Records to process below:

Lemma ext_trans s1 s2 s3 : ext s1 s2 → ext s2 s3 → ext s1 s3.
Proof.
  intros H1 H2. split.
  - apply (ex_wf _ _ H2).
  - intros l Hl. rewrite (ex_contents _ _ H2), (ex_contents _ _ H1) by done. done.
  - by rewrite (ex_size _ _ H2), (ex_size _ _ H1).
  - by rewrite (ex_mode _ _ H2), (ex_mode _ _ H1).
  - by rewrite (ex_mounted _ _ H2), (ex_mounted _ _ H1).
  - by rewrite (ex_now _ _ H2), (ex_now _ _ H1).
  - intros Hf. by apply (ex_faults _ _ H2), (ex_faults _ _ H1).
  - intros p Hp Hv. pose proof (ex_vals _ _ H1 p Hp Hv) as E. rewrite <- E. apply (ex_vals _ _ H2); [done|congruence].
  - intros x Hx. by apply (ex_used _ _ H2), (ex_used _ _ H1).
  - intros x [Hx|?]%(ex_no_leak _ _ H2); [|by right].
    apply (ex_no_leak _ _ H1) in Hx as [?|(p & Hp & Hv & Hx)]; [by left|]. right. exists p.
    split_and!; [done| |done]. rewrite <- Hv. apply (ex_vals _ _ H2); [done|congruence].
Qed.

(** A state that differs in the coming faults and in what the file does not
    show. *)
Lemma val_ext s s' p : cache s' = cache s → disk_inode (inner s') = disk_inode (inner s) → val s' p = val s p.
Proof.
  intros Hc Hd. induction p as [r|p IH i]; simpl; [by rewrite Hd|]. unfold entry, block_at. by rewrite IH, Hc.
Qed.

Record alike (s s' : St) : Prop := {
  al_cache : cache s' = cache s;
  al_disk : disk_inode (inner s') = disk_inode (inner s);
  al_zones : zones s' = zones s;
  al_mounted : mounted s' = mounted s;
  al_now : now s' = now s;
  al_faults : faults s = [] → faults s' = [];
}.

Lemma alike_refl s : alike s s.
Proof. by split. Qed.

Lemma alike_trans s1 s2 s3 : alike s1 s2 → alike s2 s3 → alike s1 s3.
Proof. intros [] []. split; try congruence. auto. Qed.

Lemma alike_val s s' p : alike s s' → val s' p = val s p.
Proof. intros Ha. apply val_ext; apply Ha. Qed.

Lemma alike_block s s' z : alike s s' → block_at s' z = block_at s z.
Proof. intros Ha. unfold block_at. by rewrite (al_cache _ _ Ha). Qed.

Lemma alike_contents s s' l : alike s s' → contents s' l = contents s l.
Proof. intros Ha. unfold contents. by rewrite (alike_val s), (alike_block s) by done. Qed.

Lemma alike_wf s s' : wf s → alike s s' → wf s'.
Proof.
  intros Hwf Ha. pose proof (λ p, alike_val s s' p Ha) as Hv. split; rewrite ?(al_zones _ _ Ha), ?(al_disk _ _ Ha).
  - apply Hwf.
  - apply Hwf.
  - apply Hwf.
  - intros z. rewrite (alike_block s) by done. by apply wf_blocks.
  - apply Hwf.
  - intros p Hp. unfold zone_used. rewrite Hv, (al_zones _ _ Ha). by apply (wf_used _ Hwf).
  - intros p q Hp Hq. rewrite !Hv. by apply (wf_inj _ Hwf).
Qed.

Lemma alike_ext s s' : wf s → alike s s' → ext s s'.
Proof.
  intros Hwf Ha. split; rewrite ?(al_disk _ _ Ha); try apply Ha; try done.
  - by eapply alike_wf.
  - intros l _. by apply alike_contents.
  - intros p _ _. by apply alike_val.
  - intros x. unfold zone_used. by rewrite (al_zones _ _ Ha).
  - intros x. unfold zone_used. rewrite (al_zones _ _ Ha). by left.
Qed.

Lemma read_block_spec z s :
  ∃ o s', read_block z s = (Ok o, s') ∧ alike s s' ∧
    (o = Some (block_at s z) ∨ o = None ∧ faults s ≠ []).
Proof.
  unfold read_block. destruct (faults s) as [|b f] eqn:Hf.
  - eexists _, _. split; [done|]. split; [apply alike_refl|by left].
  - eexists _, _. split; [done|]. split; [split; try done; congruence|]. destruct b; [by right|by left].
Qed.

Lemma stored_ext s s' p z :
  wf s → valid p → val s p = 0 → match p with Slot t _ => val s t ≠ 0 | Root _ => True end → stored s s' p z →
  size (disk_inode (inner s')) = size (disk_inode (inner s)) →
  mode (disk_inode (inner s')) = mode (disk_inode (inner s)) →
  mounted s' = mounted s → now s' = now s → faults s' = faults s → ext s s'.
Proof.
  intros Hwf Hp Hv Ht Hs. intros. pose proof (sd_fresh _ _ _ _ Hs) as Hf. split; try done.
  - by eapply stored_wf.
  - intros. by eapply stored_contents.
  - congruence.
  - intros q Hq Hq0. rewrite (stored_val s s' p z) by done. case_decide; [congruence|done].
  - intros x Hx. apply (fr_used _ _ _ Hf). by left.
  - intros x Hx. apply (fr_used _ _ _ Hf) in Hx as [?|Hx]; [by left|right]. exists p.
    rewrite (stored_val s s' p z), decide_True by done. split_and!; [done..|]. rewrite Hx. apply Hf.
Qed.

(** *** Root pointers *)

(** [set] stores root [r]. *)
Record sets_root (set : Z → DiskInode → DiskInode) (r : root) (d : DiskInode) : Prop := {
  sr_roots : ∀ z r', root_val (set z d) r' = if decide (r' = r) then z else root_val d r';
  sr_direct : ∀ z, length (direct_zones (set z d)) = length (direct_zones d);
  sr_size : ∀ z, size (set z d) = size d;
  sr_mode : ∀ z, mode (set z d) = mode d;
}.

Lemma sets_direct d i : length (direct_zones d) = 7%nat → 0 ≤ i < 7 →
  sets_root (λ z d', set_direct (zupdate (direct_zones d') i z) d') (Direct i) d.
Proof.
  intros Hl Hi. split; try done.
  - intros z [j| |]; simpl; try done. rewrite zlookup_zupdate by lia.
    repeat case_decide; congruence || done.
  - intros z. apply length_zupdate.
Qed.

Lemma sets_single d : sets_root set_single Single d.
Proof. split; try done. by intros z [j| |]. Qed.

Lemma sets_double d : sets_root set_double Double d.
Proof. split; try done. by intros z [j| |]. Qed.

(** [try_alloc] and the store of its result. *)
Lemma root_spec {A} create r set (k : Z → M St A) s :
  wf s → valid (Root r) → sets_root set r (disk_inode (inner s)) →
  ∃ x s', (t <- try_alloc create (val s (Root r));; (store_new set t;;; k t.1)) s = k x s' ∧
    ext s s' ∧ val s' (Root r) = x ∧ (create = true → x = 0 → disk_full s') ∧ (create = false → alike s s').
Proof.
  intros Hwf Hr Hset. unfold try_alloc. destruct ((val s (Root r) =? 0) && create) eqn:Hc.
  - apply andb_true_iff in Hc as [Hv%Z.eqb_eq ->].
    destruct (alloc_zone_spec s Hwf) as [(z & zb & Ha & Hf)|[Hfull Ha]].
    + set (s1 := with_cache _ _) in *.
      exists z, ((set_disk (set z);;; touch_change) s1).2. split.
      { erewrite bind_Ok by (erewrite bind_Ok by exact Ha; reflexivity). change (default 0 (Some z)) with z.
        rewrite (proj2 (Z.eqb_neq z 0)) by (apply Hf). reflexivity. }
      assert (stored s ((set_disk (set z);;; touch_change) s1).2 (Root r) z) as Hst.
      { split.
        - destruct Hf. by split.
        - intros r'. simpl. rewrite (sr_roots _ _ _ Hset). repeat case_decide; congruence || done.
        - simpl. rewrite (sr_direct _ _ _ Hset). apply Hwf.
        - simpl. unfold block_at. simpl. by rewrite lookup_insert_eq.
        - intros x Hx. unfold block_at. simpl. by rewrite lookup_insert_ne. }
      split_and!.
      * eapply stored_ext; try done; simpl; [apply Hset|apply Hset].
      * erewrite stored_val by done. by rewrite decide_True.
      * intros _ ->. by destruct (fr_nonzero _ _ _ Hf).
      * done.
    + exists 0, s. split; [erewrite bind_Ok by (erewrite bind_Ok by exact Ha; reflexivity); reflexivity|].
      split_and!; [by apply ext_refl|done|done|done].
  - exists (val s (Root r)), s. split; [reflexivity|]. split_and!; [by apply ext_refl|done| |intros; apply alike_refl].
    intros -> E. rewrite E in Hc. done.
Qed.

End of Records to process.

# Instructions for the task:
Copy the records above exactly, beginning at the line that contains "- intros x. unfold zone_used. rewrite" and stopping after the line that contains "Record sets_root (set".

# Result:
  - intros x. unfold zone_used. rewrite (al_zones _ _ Ha). by left.
Qed.

Lemma read_block_spec z s :
  ∃ o s', read_block z s = (Ok o, s') ∧ alike s s' ∧
    (o = Some (block_at s z) ∨ o = None ∧ faults s ≠ []).
Proof.
  unfold read_block. destruct (faults s) as [|b f] eqn:Hf.
  - eexists _, _. split; [done|]. split; [apply alike_refl|by left].
  - eexists _, _. split; [done|]. split; [split; try done; congruence|]. destruct b; [by right|by left].
Qed.

Lemma stored_ext s s' p z :
  wf s → valid p → val s p = 0 → match p with Slot t _ => val s t ≠ 0 | Root _ => True end → stored s s' p z →
  size (disk_inode (inner s')) = size (disk_inode (inner s)) →
  mode (disk_inode (inner s')) = mode (disk_inode (inner s)) →
  mounted s' = mounted s → now s' = now s → faults s' = faults s → ext s s'.
Proof.
  intros Hwf Hp Hv Ht Hs. intros. pose proof (sd_fresh _ _ _ _ Hs) as Hf. split; try done.
  - by eapply stored_wf.
  - intros. by eapply stored_contents.
  - congruence.
  - intros q Hq Hq0. rewrite (stored_val s s' p z) by done. case_decide; [congruence|done].
  - intros x Hx. apply (fr_used _ _ _ Hf). by left.
  - intros x Hx. apply (fr_used _ _ _ Hf) in Hx as [?|Hx]; [by left|right]. exists p.
    rewrite (stored_val s s' p z), decide_True by done. split_and!; [done..|]. rewrite Hx. apply Hf.
Qed.

(** *** Root pointers *)

(** [set] stores root [r]. *)
Record sets_root (set : Z → DiskInode → DiskInode) (r : root) (d : DiskInode) : Prop := {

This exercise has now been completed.